18
Voxera
4y

The first program that was used at a company.

I wrote it on suggestion of my father to help with simplifying calculations for rental machines at his work and once finished it reduced time from start to finished report from 2-3 days down to 30 minutes, and corrections could be done in minutes instead of starting all over.

It also featured saving and loading old reports.

And for context, this was 1987 and excel did not exist and existing spreadsheets was not nearly as easy to use.

Comments
  • 6
    this is so cool! what did you use to build it??
  • 2
    That's a load of money they were saving on that one. Awesome!
  • 5
    @AleCx04 Turbo Pascal 5.5.

    Before C# my favorite language.
  • 3
    @PonySlaystation well yes, but the savings was in practice a bit lower.

    The problem with the manual way was that they used a manual calculator, one with a paper printout.

    And they had to sum up numbers for all machines and then calculate how much each was of he total.

    And any distraction like a phone call could have them drop where they was and start over with the specific computation.

    With my program they just added all numbers and all results was calculated automatically.

    Also, since many numbers did not change each month there was a lot of numbers they could keep from last month.

    Today you would do it using excel.

    Has they been able to work uninterrupted they could probably finish it in a few hours but yes it was.

    Got my carrier as software developer started :)
  • 1
    @Voxera fascinating! I don't see many pascal devs in the wild. My previous employer used Delphi for some applications, he would have us go work with it from time to time to do some very small maintenance on it, I got enough to understand the language but not enough to do my own delphi gui based programs but I really enjoyed it.

    I have been interested in Oxygen Pascal for a while, but would have to get deeper into the language to fully appreciate it.
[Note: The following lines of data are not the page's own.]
(** * Router: a shallow embedding of [src/router.js]

    The development follows the class [Router] member by member:
    the private registry [#routes], the private registration method
    [#add], the public [get], [post] and [static], and the dispatch
    method [route].  The platform objects the class talks to
    ([URLPattern], [Deno.open], [console.error]) are kept behind small
    interfaces; every theorem about [route] holds for any
    implementation of them. *)

From Stdlib Require Import ZArith String Ascii List Bool Lia.
From stdpp Require Import base option list strings gmap.

Local Open Scope Z_scope.
Local Open Scope string_scope.
Local Open Scope list_scope.

(** ** JavaScript values, errors and promises *)

(** The values a caller can pass where the class expects a pathname. *)
Inductive js_value : Type :=
| JSUndefined
| JSNull
| JSBoolean (b : bool)
| JSNumber (n : Z)
| JSString (s : string)
| JSObject (ref : positive).

Definition typeof (v : js_value) : string :=
  match v with
  | JSUndefined => "undefined"
  | JSNull => "object"
  | JSBoolean _ => "boolean"
  | JSNumber _ => "number"
  | JSString _ => "string"
  | JSObject _ => "object"
  end.

(** Thrown values: [new Error(message)] and the platform's [TypeError]. *)
Inductive js_error : Type :=
| Error (message : string)
| TypeError (message : string).

(** Result of a call that either returns or throws. *)
Inductive result (A : Type) : Type :=
| Ok (a : A)
| Err (e : js_error).
Arguments Ok {A} a.
Arguments Err {A} e.

#[global] Instance result_ret : MRet result := fun _ a => Ok a.
#[global] Instance result_bind : MBind result := fun _ _ f m =>
  match m with
  | Ok a => f a
  | Err e => Err e
  end.

(** What [await] observes of the value a handler returns: a response
    (returned directly or through a fulfilled promise), a thrown error
    or rejected promise, or a promise that never settles. *)
Inductive promise (A : Type) : Type :=
| Fulfilled (a : A)
| Rejected (e : js_error)
| Pending.
Arguments Fulfilled {A} a.
Arguments Rejected {A} e.
Arguments Pending {A}.

(** ** Requests and responses *)

Record Request : Type := {
  method : string;
  url : string;
  payload : option string
}.

(** A file handle as returned by [Deno.open]; [rid] is the resource id. *)
Record FsFile : Type := { rid : positive }.

Inductive BodyInit : Type :=
| BodyNull
| BodyText (s : string)
| BodyStream (file : FsFile).

Record Response : Type := {
  body : BodyInit;
  status : Z;
  headers : list (string * string)
}.

(** [new Response(body, { status, headers })]. *)
Definition new_Response (b : BodyInit) (st : Z) (hs : list (string * string))
  : Response :=
  {| body := b; status := st; headers := hs |}.

(** ** Handlers *)

(** [pathname.groups] of a pattern match: capture name to captured text. *)
Abbreviation groups := (gmap string string).

(** The object [{ req, params }] a handler is called with.  [params]
    is [None] when [url.exec(req.url)?.pathname.groups] is undefined. *)
Record Context : Type := {
  req : Request;
  params : option groups
}.

Abbreviation Handler := (Context -> promise Response).

(** ** Platform interfaces *)

(** [URLPattern]: the constructor applied to [{ pathname }] (it throws
    a [TypeError] on a malformed pattern), [test] and [exec] on a URL
    string; [exec] is already projected to [.pathname.groups].  The
    standard defines [test] as "[exec] is not null". *)
Class URLPatternAPI : Type := {
  URLPattern : Type;
  new_URLPattern : string -> result URLPattern;
  test : URLPattern -> string -> bool;
  exec : URLPattern -> string -> option groups;
  test_exec : forall p u, test p u = true <-> is_Some (exec p u)
}.

(** [Deno.open(path, { read: true })]: a file, or a rejection; and
    what whoever consumes [file.readable] gets: the bytes of the file,
    or a failure of the read (the handle of a directory opens, but
    cannot be read). *)
Class DenoAPI : Type := {
  Deno_open : string -> result FsFile;
  read_all : FsFile -> result string
}.

(** ** The registry *)

(** An inner [Map] from pathname to handler.  Iteration follows
    insertion order, so it is kept as an association list. *)
Abbreviation Table := (list (string * Handler)).

(** [Map.prototype.set]: a key already present keeps its position and
    gets the new value, a new key goes to the end. *)
Fixpoint Map_set (k : string) (v : Handler) (m : Table) : Table :=
  match m with
  | [] => [(k, v)]
  | (k', v') :: m' =>
      if String.eqb k' k then (k, v) :: m' else (k', v') :: Map_set k v m'
  end.

Definition Map_keys (m : Table) : list string := m.*1.

Fixpoint Map_get (k : string) (m : Table) : option Handler :=
  match m with
  | [] => None
  | (k', v') :: m' => if String.eqb k' k then Some v' else Map_get k m'
  end.

(** The class state: the private field [#routes]. *)
Record Router : Type := {
  routes : gmap string Table
}.

(** [new Router()]. *)
Definition new_Router : Router :=
  {| routes := <["GET" := []]> (<["POST" := []]> ∅) |}.

(** How a method call ends: normally, or by throwing. *)
Inductive completion : Type :=
| Normal
| Throw (e : js_error).

(** [a === b]. *)
Definition strict_equal (a b : js_value) : bool :=
  match a, b with
  | JSUndefined, JSUndefined => true
  | JSNull, JSNull => true
  | JSBoolean x, JSBoolean y => Bool.eqb x y
  | JSNumber x, JSNumber y => Z.eqb x y
  | JSString x, JSString y => String.eqb x y
  | JSObject x, JSObject y => Pos.eqb x y
  | _, _ => false
  end.

(** The guard of [#add]:
    [typeof pathname !== "string" || pathname === ""]. *)
Definition invalid_pathname (pathname : js_value) : bool :=
  negb (String.eqb (typeof pathname) "string")
  || strict_equal pathname (JSString "").

(** [#add(method, pathname, handler)]. *)
Definition add (meth : string) (pathname : js_value) (handler : Handler)
    (r : Router) : Router * completion :=
  if invalid_pathname pathname then (r, Throw (Error "Invalid pathname"))
  else
    match pathname with
    | JSString key =>
        (* this.#routes.get(method)?.set(pathname, handler) *)
        match routes r !! meth with
        | Some table =>
            ({| routes := <[meth := Map_set key handler table]> (routes r) |},
             Normal)
        | None => (r, Normal)
        end
    | _ => (r, Normal) (* not reached: the guard lets only strings through *)
    end.

Definition get (pathname : js_value) (handler : Handler) (r : Router)
  : Router * completion :=
  add "GET" pathname handler r.

Definition post (pathname : js_value) (handler : Handler) (r : Router)
  : Router * completion :=
  add "POST" pathname handler r.

(** ** The static-directory handler *)

(** String conversion of a possibly undefined string, as in
    ["..." + params.path]. *)
Definition js_String (v : option string) : string :=
  match v with
  | Some s => s
  | None => "undefined"
  end.

(** [/\.js$/s.test(s)]: [s] ends in [".js"]. *)
Definition ends_with_js (s : string) : bool :=
  let n := String.length s in
  (3 <=? n)%nat && String.eqb (substring (n - 3) 3 s) ".js".

(** [params.name]: a [TypeError] when [params] is undefined. *)
Definition params_get (name : string) (ps : option groups)
  : result (option string) :=
  match ps with
  | Some g => Ok (g !! name)
  | None => Err (TypeError "Cannot read properties of undefined")
  end.

(** [params.path]. *)
Definition params_path : option groups -> result (option string) :=
  params_get "path".

Section Static.
Context `{DenoAPI}.

(** The body of the [try] block of the handler built by [static]. *)
Definition static_try (foldername : string) (ps : option groups)
  : result Response :=
  path ← params_path ps;
  file ← Deno_open ("./" +:+ foldername +:+ "/" +:+ js_String path);
  let hs :=
    if ends_with_js (js_String path)
    then [("content-type", "text/javascript")] else [] in
  Ok (new_Response (BodyStream file) 200 hs).

(** The [async ({ params }) => { try { ... } catch { ... } }] arrow. *)
Definition static_handler (foldername : string) : Handler :=
  fun ctx =>
    match static_try foldername (params ctx) with
    | Ok resp => Fulfilled resp
    | Err _ => Fulfilled (new_Response (BodyText "Not Found") 404 [])
    end.

(** [static(pathname = "/static", foldername = "static")]; an omitted
    argument is [None]. *)
Definition static (pathname foldername : option string) (r : Router)
  : Router * completion :=
  let pathname := default "/static" pathname in
  let foldername := default "static" foldername in
  add "GET" (JSString (pathname +:+ "/:path*")) (static_handler foldername) r.
End Static.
Such a shame that no much pascal development is happening now a days.
  • 1
    @AleCx04 I actually built a simple window manager for text mode to handle overlapping windows, with the caveat that it could not reorder, only stack and unstack them.

    Used it for popups and in one occasion to split the screen up.

    It included input boxed for text or numbers that could enforce length or format ;)

    Also, nice borders in text mode.

    And using direct memory access instead of bios calls to read and write to the screen for about 1000 times the performance :P

    But C# is a worthy successor, designed by the same creator Anders Hjelsberg that created Turbo Pascal.